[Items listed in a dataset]
******************************

(** C8, as the code has it: for an entry whose four sub-objects are absent
    or objects, each field of the flight record is the upstream field when it
    is present and its own default when it is absent, whatever the other
    fields are: "Unknown Airline" for the airline name, "Unknown" for the
    flight number and the two timestamps. *)
Theorem make_flight_defaults (d : gmap (list N) json) :
  absent_or_object d (str "airline") ->
  absent_or_object d (str "flight") ->
  absent_or_object d (str "departure") ->
  absent_or_object d (str "arrival") ->
  exists f,
    make_flight (JObj d) = Ok f /\
    defaulted d (str "airline") (str "name") (str "Unknown Airline") (airline f) /\
    defaulted d (str "flight") (str "number") (str "Unknown") (flight_number f) /\
    defaulted d (str "departure") (str "scheduled") (str "Unknown") (departure f) /\
    defaulted d (str "arrival") (str "scheduled") (str "Unknown") (arrival f).
Proof.
  intros Ha Hf Hd Hr.
  destruct (nested_get d _ (str "name") (str "Unknown Airline") Ha) as (s1 & Ho1 & Hi1).
  destruct (nested_get d _ (str "number") (str "Unknown") Hf) as (s2 & Ho2 & Hi2).
  destruct (nested_get d _ (str "scheduled") (str "Unknown") Hd) as (s3 & Ho3 & Hi3).
  destruct (nested_get d _ (str "scheduled") (str "Unknown") Hr) as (s4 & Ho4 & Hi4).
  eexists. split.
  - unfold make_flight.
    rewrite Ho1; cbn [mbind result_bind rbind]; rewrite Hi1; cbn [mbind result_bind rbind].
    rewrite Ho2; cbn [mbind result_bind rbind]; rewrite Hi2; cbn [mbind result_bind rbind].
    rewrite Ho3; cbn [mbind result_bind rbind]; rewrite Hi3; cbn [mbind result_bind rbind].
    rewrite Ho4; cbn [mbind result_bind rbind]; rewrite Hi4; cbn [mbind result_bind rbind].
    reflexivity.
  - cbn [airline flight_number departure arrival].
    repeat split; apply nested_defaulted.
Qed.

End Flights.

(** At an entry with an airline name, an empty flight object and no
    departure or arrival. *)
Lemma make_flight_defaults_witness :
  exists f,
    make_flight (JObj partial_entry) = Ok f /\
    defaulted partial_entry (str "airline") (str "name") (str "Unknown Airline") (airline f) /\
    defaulted partial_entry (str "flight") (str "number") (str "Unknown") (flight_number f) /\
    defaulted partial_entry (str "departure") (str "scheduled") (str "Unknown") (departure f) /\
    defaulted partial_entry (str "arrival") (str "scheduled") (str "Unknown") (arrival f).
Proof.
  apply make_flight_defaults.
  - right. eexists. vm_compute. reflexivity.
  - right. eexists. vm_compute. reflexivity.
  - left. vm_compute. reflexivity.
  - left. vm_compute. reflexivity.
Defined.

Example make_flight_partial :
  make_flight (JObj partial_entry)
    = Ok {| airline := JStr (str "ANA");
            flight_number := JStr (str "Unknown");
            departure := JStr (str "Unknown");
            arrival := JStr (str "Unknown") |}.
Proof. vm_compute. reflexivity. Qed.

(** C8 as stated fails for the airline name: an entry with no field at all
    gets "Unknown Airline", not "Unknown". *)
Lemma make_flight_unknown_airline :
  exists f,
    make_flight (JObj ∅ : json Z) = Ok f /\
    field_absent (∅ : gmap (list N) (json Z)) (str "airline") (str "name") /\
    airline f = JStr (str "Unknown Airline") /\
    airline f <> JStr (str "Unknown").
Proof.
  eexists. split; [vm_compute; reflexivity |].
  split; [left; apply lookup_empty |].
  split; [reflexivity |]. intros [= Heq].
Qed.


(** ** The page: weather section and narrative *)

Section Page.
Context {number : Type} `{Numeric number} `{Casing}.
#[local] Abbreviation json := (json number).
#[local] Abbreviation env := (@env number).
#[local] Abbreviation event := (@event number).
#[local] Abbreviation request := (@request number).
#[local] Abbreviation M := (@M number).

Lemma get_weather_data_run (e : env) (city : list N) (log : list event) :
  let r := weather_request (getenv e "OPENWEATHER_API_KEY") city in
  (exists data,
      send e r = Response true (Some data) /\
      get_weather_data city e log = (Ok data, log ++ [EvRequest r])) \/
  (exists x,
      failed Ok (send e r) /\
      get_weather_data city e log =
        (Ok (JObj ∅),
         (log ++ [EvRequest r])
           ++ [EvSt (st_error [Lit "Error fetching weather data: "; FExn x])])).
Proof.
  intros r. unfold get_weather_data, os_getenv, try_except, requests_send, st, emit, lift.
  unfold mbind, mret, M_bind, M_ret. fold r.
  destruct (send e r) as [| [] [data |]] eqn:Hs; simpl.
  - right. eexists. split; [constructor | reflexivity].
  - left. eauto.
  - right. eexists. split; [constructor | reflexivity].
  - right. eexists. split; [constructor | reflexivity].
  - right. eexists. split; [constructor | reflexivity].
Qed.

Lemma st_run (c : st_call) (e : env) (log : list event) :
  st c e log = (Ok tt, log ++ [EvSt c]).
Proof. reflexivity. Qed.

Lemma not_later_weather (c : st_call) :
  (forall h, c = st_subheader h -> h = WeatherInformation) ->
  ~ later_heading (EvSt c : event).
Proof. intros Hc (h & Hne & [= ->]). apply Hne, Hc. reflexivity. Qed.

(** The weather section puts on the page its own heading and lines only. *)
Lemma weather_section_log (weather_data : json) (e : env) (log : list event) :
  exists r extra,
    weather_section weather_data e log = (r, log ++ extra) /\
    Forall (fun ev => ~ later_heading ev) extra.
Proof.
  unfold weather_section, when. destruct (py_bool weather_data).
  - unfold st, emit, lift, mbind, mret, M_bind, M_ret.
    match goal with
    | |- context [match ?t with Ok _ => _ | Raise _ => _ end] => destruct t
    end.
    + match goal with
      | |- context [match ?t with Ok _ => _ | Raise _ => _ end] => destruct t
      end.
      * eexists _, [_; _; _]. rewrite <- !app_assoc. split; [reflexivity |].
        repeat constructor; apply not_later_weather; intros h [=]; auto.
      * eexists _, [_]. split; [reflexivity |].
        repeat constructor; apply not_later_weather; intros h [=]; auto.
    + eexists _, [_]. split; [reflexivity |].
      repeat constructor; apply not_later_weather; intros h [=]; auto.
  - eexists _, []. rewrite app_nil_r. split; [reflexivity | constructor].
Qed.

Lemma get_weather_data_log (e : env) (city : list N) (log : list event) :
  exists weather_data extra,
    get_weather_data city e log = (Ok weather_data, log ++ extra) /\
    Forall (fun ev => ~ later_heading ev) extra.
Proof.
  destruct (get_weather_data_run e city log) as [(data & _ & ->) | (x & _ & ->)].
  - eexists _, [_]. split; [reflexivity |].
    repeat constructor. intros (h & _ & [=]).
  - eexists _, [_; _]. rewrite <- app_assoc. split; [reflexivity |].
    repeat constructor; [intros (h & _ & [=]) |].
    apply not_later_weather. intros h [=].
Qed.

Lemma generate_trip_plan_raises (e : env) (city : list N) (days : Z) (month : list N)
    (log : list event) :
  invoke e (trip_messages city days month) = None ->
  generate_trip_plan city days month e log
    = (Raise InvokeError, log ++ [EvInvoke (trip_messages city days month)]).
Proof.
  intros Hinv. unfold generate_trip_plan, llm_invoke, mbind, M_bind.
  rewrite Hinv. reflexivity.
Qed.

Lemma main_aborts (e : env) (i : inputs) (log : list event) :
  plan_my_trip i = true ->
  invoke e (trip_messages (destination_city i) (number_of_days i) (month_of_travel i)) = None ->
  exists x added,
    main i e log = (Raise x, log ++ added) /\
    Forall (fun ev => ~ later_heading ev) added.
Proof.
  intros Hgo Hinv. unfold main. rewrite Hgo. unfold when.
  rewrite (mbind_run _ _ _ _ _ _ (st_run _ _ _)).
  rewrite (mbind_run _ _ _ _ _ _ (st_run _ _ _)).
  set (log0 := (log ++ _) ++ _).
  destruct (get_weather_data_log e (destination_city i) log0) as (wd & ex1 & Hw & Hex1).
  rewrite (mbind_run _ _ _ _ _ _ Hw).
  destruct (weather_section_log wd e (log0 ++ ex1)) as ([[] | x] & ex2 & Hs & Hex2).
  - rewrite (mbind_run _ _ _ _ _ _ Hs).
    rewrite (mbind_raise _ _ _ _ _ _ (generate_trip_plan_raises _ _ _ _ _ Hinv)).
    eexists _, (_ :: _ :: ex1 ++ ex2 ++ [_]). unfold log0.
    rewrite <- !app_assoc. split; [reflexivity |].
    repeat first [apply Forall_cons; split | apply Forall_app; split]; auto.
    + apply not_later_weather. intros h [=].
    + apply not_later_weather. intros h [=].
    + intros (h & _ & [=]).
  - rewrite (mbind_raise _ _ _ _ _ _ Hs).
    eexists _, (_ :: _ :: ex1 ++ ex2). unfold log0.
    rewrite <- !app_assoc. split; [reflexivity |].
    repeat first [apply Forall_cons; split | apply Forall_app; split]; auto.
    + apply not_later_weather. intros h [=].
    + apply not_later_weather. intros h [=].
Qed.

******************************

[EXERCISE OBJECTIVE]
Go through the records above. Copy each line in which the string "json" appears.

[PROBLEM SOLUTION]
Theorem make_flight_defaults (d : gmap (list N) json) :
    make_flight (JObj ∅ : json Z) = Ok f /\
    field_absent (∅ : gmap (list N) (json Z)) (str "airline") (str "name") /\
#[local] Abbreviation json := (json number).
Lemma weather_section_log (weather_data : json) (e : env) (log : list event) :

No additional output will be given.